1. Pertama, jumhur berpendapat bahwa menyegerakan zakat sebelum tibanya haul hukumnya boleh secara tathawwu’. Denga catatan harta yang dizakati telah mencapai nisab. Dibolehkannya hal ini karena sebab wajibnya zakat telah ada. Lagipula, hal ini berdasarkan hadis yang diriwayatkan Ali R.A dia menyatakan kepada Abbas meminta kepada Rasulullah saw untuk menyegerakan zakat sebelum saatnya. Lalu, Rasulullah Saw memberikan keringanan darinya, lebih dari itu zakat merupakan kewajiban yang bersifat material, yang dimaksudkan untuk membelaskasihi. Oleh karena itu, zakat boleh disegerakan sebelum waktunya. Hal seperti sama seperti hutang yang ditangguhkan. Hal-hal diatas menyerupai hak-hak yang ditangguhkan.
Mahzab Syafi’I menyebutkan bahwa syarat sahnya penyegeraan pengeluaran zakat ialah pemilik harta tadi, harus merupakan orang yang tetap berkewajiban mengeluarkan zakat sampai akhir hawl, atau memasuki bulan syawal untuk zakat fitrah. Dan, syarat yang lain ialah orang yang menerima zakat itu merupakan mustahiqq sampai akhir hawl. Jika kedua syarat itu tidak terpenuhi, harta tersebut harus dikembalikan lagi. Dengan catatan bahwa orang yang menerima zakat tersebut mengetahia bahwa harta yang diterimanya merupakan zakat harta yang disegerakan.

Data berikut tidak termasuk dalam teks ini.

Lemma value_of_setting k k2 s y y2 v :
  (∀ t, is_Some (ks_syms k !! t) → solved k t) → plain k2 → valid_solved k2 →
  same_config (λ t, t = s) k k2 → ks_syms k !! s = Some y → ks_syms k2 !! s = Some y2 →
  valid y2 = true → has_value y2 = true → sv_tri (sy_user y2) = v → is_choice_value y = false →
  tristate_within_range y v = true → sv_tri (sy_curr y2) = v.
Proof.
  intros A P2 A2 Sc H H2 V2 Hv Hu Nc R. apply within_range_inv in R as (T & Vis & Hb & L1 & L2); [|done].
  assert (Ag : agree (reads k2 s) k2 k).
  { apply (unique_agree (λ t, t = s)); [done..|]. intros x ->. by apply (pl_acyclic k2 P2). }
  destruct (sc_sym _ _ _ Sc s y2 H2) as (y0 & H0 & Sh & _). assert (y0 = y) as -> by congruence.
  assert (S2 : solved k2 s) by (apply A2; by exists y2).
  destruct (unique_bounds k k2 s y y2 Ag H H2 Sh) as (Ev & d & D1 & D2 & Er); [by eauto|done|done|].
  destruct S2 as (z & Hz & _ & E). assert (z = y2) as -> by congruence. destruct Sh as (Et & _).
  assert (G : ref_visible k2 y2 = Some (sy_visible y2) ∧ ref_logic k2 y2 = Some (sv_tri (sy_curr y2))).
  { unfold equations in E. rewrite Et in T. destruct T as [T|T]; rewrite T in E; tauto. }
  destruct G as [G1 G2]. rewrite Ev in Vis, L2. pose proof (visible_selected _ _ _ G1 Vis) as D.
  assert (Hy : ∀ t, t ∈ sym_reads k2 y2 → reads k2 s t) by (intros t Ht; by exists y2).
  pose proof (ref_deselected_stable _ _ _ Ag y2 Hy _ D) as D'. assert (d = false) as -> by congruence.
  rewrite Er in L1 by done. rewrite Et in Hb.
  rewrite (logic_of_setting k2 y2 v false) in G2; [congruence|done..].
Qed.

Apabila pemilik harta atau penerimanya mati sebelum itu, penerimaan murtad, hilang, tidak membutuhkan zakat yang disegerakan atau zakat lainnya, nishab hartanya berkurang, hartanya hilang dari kepemilikannya, dan bukan harta perdagangan, zakat tidak boleh disegerakan. Alasannya, karena pada saat itu zakat tidak wajib.
2. Kedua, Mahzab Zhahiri dan Maliki berpendapat bahwa zakat tidak boleh dikeluarkan sebelun hawl nya tiba karena zakat merupakan ibadah yang menyerupai salat, sehingga ia tidak boleh dikeluarkan sebelum waktunya. Lagi pula, hawl merupakan salah satu syarat zakat. Oleh karena itu, menyeferakan zakat hukumnya tidak boleh.
D. Rusaknya Harta Setelah Wajibnya Zakat (123)
Mengenai gugurnya kewajiban zakat setelah kewajiban itu berlaku dan hartanya rusak, para fuqaha:
1. Pertama, Mahzab Hanafi berpendapat bahwa apabila harta rusak setelah zakat diwajibkan, kewajiban zakat menjadi gugur, sebagaimana halnya kewajiban sepersepuluh dari tanaman atau buah-buahan dan pajak juga gugur, karena yang diwajibkan adalah sebagian dari nisab. Lebih-lebih, hal ini dimaksudkan sebagai realisasi dari konsep kemudahan (taysir). Dengan demikian, zakat diwajibkan sesuai dengan kemudahan ketika zakat dikeluarkan. Oleh karena itu, kewajiban zakat gugur dengan rusaknya harta, baik zakat tersebut bisa dilaksanakan maupun tidak sebab syariat menagtkan atara kewajiban dan kemudahan yang dimudahkan. Sedangkan sesuatu yang berkaitan dengan kemampuan dan kemudahan tidak aka nada kecuali dengannya. Yang dimaksud dengan kemampuan yang memudahkan disini ialah sifat pertumbuhan, bukan nisab.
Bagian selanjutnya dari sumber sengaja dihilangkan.